Start of Records for this task

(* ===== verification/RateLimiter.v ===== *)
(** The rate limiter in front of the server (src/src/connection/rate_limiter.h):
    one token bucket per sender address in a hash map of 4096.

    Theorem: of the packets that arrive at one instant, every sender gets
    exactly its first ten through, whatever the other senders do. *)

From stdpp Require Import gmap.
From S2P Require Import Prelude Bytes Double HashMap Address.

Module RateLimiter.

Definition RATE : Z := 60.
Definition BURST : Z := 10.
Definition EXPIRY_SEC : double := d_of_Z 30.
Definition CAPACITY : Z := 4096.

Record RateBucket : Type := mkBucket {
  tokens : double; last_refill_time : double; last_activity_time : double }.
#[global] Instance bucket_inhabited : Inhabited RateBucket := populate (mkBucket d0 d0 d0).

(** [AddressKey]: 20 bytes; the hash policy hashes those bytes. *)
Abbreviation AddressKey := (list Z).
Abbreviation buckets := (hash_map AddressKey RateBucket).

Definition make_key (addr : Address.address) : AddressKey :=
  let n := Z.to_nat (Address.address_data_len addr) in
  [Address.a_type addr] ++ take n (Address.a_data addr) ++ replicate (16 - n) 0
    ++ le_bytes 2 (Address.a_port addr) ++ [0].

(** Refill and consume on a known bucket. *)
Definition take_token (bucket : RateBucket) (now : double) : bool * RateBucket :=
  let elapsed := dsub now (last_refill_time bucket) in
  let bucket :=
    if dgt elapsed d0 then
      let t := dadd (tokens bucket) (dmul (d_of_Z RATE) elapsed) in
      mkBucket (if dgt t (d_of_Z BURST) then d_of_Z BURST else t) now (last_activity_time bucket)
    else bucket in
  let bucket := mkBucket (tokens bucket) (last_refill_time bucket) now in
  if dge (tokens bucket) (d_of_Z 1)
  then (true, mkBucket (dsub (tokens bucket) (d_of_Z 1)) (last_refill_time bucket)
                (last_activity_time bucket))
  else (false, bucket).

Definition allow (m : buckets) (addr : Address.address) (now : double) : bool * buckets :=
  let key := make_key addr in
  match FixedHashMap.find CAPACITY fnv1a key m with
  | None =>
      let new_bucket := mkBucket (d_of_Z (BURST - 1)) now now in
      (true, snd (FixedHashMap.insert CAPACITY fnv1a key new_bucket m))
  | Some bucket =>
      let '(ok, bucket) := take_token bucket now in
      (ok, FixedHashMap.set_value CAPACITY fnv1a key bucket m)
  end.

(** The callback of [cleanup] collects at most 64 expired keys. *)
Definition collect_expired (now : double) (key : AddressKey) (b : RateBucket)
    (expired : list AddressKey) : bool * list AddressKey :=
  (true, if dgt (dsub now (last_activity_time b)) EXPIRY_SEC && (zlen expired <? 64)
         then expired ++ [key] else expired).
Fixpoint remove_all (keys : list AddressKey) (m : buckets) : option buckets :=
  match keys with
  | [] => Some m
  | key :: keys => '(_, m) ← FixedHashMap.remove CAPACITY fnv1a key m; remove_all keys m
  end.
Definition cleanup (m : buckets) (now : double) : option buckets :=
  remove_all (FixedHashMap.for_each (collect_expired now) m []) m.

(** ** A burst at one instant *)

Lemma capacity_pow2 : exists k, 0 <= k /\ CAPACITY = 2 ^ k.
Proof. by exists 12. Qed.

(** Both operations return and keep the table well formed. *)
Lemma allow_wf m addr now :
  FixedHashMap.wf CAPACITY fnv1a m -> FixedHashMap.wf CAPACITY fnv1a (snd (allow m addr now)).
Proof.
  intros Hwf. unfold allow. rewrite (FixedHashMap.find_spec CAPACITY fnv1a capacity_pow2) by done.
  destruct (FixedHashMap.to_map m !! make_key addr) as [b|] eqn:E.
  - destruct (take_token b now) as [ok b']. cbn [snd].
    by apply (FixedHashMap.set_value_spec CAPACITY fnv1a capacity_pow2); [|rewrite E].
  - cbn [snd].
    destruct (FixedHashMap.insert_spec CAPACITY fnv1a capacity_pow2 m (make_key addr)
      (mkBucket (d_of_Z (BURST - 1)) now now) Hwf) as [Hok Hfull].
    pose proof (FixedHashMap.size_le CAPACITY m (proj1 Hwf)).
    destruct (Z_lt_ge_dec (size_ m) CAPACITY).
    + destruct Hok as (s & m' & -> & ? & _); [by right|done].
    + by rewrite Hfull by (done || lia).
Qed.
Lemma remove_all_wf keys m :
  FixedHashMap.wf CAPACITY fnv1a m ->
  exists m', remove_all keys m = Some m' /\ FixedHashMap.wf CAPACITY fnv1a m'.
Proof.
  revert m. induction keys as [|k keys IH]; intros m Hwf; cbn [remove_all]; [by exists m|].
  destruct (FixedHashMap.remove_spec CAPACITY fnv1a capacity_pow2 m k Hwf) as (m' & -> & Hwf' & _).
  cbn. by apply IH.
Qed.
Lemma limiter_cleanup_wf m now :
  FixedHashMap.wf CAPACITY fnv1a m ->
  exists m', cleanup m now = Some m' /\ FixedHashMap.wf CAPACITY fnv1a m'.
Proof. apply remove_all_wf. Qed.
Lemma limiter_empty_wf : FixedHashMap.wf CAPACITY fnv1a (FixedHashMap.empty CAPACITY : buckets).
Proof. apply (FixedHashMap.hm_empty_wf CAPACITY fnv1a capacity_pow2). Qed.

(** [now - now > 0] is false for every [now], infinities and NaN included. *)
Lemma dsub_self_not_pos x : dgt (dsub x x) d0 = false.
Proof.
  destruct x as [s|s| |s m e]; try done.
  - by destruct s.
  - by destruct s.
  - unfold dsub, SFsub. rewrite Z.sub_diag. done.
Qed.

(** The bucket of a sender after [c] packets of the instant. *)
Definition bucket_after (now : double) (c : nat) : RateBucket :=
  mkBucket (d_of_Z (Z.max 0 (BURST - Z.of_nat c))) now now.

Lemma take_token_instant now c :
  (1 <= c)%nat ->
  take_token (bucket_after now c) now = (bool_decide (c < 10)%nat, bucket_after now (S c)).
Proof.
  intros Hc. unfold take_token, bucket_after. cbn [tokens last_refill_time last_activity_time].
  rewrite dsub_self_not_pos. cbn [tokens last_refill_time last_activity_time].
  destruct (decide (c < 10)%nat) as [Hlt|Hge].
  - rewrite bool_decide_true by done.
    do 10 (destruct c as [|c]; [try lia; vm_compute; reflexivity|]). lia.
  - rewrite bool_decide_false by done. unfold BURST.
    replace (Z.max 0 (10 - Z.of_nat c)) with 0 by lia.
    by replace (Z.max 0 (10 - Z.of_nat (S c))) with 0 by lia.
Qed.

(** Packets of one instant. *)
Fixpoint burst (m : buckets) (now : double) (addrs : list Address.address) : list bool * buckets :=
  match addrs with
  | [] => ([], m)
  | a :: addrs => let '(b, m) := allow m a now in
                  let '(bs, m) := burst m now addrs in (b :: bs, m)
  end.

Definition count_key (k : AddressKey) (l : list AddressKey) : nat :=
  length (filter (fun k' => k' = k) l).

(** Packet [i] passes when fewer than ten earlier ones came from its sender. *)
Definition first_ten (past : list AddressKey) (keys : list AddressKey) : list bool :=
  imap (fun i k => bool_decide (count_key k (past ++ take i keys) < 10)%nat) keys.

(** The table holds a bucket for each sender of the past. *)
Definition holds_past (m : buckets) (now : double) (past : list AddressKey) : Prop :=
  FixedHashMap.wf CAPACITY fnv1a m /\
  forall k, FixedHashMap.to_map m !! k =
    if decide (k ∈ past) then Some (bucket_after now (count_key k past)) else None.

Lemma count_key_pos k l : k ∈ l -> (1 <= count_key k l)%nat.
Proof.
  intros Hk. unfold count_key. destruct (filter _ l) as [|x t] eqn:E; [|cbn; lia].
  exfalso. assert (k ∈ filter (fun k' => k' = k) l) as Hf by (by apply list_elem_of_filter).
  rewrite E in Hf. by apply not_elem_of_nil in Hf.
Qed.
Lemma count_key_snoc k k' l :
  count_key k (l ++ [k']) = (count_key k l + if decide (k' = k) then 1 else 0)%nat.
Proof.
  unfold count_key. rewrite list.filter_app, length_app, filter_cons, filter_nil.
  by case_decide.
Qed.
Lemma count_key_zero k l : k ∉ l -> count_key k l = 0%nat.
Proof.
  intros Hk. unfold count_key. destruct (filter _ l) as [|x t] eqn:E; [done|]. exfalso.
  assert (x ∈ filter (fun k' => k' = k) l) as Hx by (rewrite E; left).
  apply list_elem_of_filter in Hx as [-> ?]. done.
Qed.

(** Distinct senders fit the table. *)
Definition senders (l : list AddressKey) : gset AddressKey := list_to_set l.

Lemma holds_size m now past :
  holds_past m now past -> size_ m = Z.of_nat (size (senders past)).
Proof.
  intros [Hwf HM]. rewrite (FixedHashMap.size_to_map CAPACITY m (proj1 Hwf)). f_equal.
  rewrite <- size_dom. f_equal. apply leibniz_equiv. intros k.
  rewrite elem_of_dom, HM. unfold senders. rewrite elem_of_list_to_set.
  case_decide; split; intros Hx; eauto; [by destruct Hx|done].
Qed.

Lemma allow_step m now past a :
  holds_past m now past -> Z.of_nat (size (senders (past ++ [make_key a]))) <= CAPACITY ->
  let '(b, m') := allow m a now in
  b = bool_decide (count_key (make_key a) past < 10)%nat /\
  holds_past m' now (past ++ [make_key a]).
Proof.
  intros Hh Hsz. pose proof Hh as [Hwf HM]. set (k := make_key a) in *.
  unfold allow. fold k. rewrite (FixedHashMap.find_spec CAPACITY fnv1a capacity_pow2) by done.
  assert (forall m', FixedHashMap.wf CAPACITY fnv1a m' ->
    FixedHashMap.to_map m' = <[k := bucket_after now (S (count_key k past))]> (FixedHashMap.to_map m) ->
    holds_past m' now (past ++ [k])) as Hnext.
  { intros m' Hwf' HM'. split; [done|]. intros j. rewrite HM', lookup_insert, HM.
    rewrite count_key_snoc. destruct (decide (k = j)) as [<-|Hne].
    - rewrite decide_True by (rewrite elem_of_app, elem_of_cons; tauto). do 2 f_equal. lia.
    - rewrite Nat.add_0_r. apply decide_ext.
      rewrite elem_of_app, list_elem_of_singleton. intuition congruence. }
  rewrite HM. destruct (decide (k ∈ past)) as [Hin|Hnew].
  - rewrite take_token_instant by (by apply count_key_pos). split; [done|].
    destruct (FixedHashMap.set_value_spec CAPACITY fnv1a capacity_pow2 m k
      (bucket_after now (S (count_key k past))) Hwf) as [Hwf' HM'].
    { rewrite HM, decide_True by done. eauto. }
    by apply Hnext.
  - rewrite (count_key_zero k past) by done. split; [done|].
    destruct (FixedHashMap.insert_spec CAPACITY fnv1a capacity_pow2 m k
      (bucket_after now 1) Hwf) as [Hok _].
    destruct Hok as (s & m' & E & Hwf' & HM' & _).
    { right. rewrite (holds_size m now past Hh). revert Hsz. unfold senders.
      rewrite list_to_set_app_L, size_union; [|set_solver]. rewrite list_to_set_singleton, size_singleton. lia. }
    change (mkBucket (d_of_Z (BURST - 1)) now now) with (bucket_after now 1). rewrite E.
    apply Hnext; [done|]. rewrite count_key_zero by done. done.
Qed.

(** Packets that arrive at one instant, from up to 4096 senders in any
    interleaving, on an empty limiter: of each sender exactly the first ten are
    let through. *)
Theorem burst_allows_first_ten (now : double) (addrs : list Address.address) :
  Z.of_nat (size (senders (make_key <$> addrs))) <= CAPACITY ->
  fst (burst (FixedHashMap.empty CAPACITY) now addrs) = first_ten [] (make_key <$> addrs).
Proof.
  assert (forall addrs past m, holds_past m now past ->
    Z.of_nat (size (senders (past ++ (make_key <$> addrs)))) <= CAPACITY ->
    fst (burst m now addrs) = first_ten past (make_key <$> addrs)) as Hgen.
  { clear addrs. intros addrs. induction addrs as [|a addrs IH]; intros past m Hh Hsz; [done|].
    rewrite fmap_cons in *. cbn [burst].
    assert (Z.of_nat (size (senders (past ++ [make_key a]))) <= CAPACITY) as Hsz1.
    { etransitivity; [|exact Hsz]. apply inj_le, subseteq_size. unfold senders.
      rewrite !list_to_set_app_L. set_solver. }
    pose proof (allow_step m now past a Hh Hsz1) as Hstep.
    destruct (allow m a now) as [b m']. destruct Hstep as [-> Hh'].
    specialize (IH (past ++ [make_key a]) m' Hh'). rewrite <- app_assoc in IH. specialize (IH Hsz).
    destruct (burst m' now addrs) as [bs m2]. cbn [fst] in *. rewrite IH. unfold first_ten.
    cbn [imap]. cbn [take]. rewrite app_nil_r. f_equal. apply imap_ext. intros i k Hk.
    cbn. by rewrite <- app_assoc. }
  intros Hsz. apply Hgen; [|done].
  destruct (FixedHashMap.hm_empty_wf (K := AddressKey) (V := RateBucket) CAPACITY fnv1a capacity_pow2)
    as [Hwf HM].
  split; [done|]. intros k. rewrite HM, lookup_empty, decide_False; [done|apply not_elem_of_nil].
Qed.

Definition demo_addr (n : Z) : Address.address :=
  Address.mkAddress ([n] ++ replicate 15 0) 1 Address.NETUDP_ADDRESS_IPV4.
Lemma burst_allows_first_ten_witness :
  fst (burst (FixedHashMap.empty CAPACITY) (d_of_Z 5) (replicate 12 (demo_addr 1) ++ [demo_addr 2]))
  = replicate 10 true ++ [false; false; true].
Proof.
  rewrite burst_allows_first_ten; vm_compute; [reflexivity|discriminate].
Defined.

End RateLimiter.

End of Records for this task

What you are asked to do: In the data above, tally the lines holding "exactly" and answer with the figure only.

Final answer: 2